Please find the lines in the following records that hold "itself", and copy them.

#### RECORDED INFORMATION

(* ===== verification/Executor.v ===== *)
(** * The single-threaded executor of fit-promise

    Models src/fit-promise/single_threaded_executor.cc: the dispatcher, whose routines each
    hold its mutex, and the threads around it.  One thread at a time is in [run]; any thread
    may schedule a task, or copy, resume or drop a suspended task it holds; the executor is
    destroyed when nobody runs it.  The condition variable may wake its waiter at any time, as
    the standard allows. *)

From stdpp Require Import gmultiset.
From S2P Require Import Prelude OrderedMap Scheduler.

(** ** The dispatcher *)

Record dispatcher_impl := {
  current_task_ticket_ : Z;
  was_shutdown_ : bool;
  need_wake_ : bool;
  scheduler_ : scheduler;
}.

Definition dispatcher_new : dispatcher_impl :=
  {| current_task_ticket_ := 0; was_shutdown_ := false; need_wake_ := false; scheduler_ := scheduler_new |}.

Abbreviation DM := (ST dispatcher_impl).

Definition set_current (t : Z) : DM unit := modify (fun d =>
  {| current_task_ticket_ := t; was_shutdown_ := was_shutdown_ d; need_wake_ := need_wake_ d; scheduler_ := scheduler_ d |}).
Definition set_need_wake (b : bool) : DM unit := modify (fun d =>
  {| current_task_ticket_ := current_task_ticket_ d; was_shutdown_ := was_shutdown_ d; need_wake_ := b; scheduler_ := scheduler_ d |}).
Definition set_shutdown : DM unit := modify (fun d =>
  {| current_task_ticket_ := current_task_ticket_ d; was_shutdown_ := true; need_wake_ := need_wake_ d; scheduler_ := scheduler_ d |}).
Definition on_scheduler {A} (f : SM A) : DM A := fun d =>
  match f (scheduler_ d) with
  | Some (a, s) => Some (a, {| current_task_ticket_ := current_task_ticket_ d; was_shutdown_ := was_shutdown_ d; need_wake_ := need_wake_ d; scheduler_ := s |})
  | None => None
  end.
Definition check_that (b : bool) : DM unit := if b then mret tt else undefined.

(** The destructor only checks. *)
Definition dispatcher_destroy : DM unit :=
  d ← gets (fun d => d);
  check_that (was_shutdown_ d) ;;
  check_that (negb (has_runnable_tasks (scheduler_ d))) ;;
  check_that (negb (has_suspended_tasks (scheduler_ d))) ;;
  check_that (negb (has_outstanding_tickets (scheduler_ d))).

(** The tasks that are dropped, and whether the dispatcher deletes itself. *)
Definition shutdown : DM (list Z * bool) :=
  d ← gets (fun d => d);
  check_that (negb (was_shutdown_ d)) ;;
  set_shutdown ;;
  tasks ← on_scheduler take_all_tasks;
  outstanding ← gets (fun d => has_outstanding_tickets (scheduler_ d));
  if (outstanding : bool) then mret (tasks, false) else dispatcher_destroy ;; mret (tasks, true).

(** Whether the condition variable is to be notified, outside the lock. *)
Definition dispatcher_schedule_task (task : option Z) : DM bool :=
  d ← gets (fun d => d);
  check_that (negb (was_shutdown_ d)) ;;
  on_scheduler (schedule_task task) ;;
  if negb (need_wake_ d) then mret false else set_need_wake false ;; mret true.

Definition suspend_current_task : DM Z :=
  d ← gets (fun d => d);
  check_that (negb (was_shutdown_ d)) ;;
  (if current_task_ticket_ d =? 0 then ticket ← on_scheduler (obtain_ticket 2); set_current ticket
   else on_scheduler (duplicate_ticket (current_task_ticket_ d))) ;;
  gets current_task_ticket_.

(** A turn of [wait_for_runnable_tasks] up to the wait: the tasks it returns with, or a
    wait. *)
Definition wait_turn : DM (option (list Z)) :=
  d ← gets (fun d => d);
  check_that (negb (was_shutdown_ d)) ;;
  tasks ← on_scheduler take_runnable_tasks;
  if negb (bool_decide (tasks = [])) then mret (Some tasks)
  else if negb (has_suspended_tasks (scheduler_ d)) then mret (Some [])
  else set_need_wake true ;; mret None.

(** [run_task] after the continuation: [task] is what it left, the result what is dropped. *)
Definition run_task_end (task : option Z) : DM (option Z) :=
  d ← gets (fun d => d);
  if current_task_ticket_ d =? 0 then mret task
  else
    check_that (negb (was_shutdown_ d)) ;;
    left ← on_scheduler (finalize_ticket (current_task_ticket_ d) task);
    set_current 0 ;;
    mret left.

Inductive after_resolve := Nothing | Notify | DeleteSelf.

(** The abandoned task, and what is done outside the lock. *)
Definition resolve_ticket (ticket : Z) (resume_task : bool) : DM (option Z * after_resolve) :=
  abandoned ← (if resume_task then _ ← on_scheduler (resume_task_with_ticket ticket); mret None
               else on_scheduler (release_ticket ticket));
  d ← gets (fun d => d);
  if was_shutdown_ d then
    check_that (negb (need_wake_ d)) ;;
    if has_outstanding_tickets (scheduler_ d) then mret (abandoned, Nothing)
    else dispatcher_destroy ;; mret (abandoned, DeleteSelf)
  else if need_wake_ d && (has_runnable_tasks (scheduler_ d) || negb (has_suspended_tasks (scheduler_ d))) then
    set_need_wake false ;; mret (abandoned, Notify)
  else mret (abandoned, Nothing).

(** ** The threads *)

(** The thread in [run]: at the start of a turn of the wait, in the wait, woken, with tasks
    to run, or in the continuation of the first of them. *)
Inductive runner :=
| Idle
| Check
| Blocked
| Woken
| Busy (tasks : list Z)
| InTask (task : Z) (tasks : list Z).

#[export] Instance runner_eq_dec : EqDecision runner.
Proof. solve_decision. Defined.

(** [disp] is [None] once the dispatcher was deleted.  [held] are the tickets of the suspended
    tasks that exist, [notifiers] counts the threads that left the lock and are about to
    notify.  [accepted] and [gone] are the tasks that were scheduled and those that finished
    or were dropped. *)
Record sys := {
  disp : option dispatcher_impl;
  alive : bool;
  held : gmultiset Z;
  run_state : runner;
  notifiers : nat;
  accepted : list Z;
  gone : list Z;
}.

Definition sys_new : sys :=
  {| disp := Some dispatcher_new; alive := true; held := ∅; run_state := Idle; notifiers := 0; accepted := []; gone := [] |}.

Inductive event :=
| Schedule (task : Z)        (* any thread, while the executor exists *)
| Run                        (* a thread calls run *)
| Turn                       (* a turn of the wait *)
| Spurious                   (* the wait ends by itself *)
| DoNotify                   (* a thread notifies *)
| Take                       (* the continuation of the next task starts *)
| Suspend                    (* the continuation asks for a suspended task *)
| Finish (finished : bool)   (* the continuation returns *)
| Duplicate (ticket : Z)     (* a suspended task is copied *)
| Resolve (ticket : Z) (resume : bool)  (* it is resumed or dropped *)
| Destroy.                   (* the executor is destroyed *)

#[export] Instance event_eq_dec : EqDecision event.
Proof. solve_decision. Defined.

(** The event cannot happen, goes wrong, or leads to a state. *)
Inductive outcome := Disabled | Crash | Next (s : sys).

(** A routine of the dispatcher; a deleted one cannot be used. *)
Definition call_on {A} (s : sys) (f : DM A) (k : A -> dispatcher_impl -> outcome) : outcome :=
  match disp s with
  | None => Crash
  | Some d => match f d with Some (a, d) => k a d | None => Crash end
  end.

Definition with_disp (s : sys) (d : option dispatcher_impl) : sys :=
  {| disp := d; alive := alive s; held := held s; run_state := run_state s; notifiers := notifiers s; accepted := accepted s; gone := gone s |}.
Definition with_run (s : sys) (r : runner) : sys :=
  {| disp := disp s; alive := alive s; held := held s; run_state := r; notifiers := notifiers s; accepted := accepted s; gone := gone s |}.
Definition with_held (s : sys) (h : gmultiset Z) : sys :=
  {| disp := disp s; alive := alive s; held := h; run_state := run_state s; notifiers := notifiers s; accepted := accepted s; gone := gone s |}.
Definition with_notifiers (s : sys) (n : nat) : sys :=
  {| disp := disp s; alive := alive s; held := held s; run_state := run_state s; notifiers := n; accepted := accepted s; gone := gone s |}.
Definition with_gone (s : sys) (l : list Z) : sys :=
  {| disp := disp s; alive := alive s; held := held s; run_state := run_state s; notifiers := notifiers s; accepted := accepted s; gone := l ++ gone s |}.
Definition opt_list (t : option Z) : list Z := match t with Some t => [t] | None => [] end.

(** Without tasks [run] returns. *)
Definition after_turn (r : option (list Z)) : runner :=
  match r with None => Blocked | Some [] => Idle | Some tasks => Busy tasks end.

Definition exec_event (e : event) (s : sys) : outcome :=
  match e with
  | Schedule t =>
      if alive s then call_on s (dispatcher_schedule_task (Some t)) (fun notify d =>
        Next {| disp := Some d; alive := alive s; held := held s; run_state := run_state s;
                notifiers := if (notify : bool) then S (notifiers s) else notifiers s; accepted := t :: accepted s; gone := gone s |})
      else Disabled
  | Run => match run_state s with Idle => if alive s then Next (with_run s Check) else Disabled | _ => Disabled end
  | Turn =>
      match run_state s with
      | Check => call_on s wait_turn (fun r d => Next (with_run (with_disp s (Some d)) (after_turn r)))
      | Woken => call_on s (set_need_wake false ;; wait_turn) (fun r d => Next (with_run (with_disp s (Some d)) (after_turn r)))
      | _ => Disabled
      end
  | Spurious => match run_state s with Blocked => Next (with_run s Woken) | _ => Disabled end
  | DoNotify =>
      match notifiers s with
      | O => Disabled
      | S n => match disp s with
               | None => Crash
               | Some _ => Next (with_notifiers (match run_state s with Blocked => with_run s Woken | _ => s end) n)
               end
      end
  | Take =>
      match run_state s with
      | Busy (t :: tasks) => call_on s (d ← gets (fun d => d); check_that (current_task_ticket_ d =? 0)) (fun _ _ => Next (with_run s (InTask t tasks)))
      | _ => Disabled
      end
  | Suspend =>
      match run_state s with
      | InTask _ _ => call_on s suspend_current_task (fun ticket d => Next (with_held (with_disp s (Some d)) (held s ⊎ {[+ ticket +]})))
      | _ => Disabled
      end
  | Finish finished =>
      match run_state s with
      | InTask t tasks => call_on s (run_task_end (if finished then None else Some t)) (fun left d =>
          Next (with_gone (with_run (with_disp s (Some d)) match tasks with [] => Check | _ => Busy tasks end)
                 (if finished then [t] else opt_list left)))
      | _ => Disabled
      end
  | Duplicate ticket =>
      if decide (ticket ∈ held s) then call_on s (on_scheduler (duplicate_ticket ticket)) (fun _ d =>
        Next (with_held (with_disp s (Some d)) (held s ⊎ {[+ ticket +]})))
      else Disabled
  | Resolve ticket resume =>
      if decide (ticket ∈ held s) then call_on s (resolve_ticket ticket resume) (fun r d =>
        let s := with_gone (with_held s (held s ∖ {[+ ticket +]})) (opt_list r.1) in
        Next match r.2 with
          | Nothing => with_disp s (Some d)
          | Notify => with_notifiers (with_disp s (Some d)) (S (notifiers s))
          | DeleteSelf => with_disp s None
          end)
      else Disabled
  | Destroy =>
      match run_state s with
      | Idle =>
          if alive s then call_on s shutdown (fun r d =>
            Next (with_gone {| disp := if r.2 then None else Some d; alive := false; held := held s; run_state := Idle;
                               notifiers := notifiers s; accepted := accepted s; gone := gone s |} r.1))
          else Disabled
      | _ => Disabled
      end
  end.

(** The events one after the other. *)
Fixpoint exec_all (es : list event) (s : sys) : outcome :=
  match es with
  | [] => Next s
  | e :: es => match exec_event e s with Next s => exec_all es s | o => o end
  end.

########

- _YOUR RESPONSE_
(** The tasks that are dropped, and whether the dispatcher deletes itself. *)
| Spurious                   (* the wait ends by itself *)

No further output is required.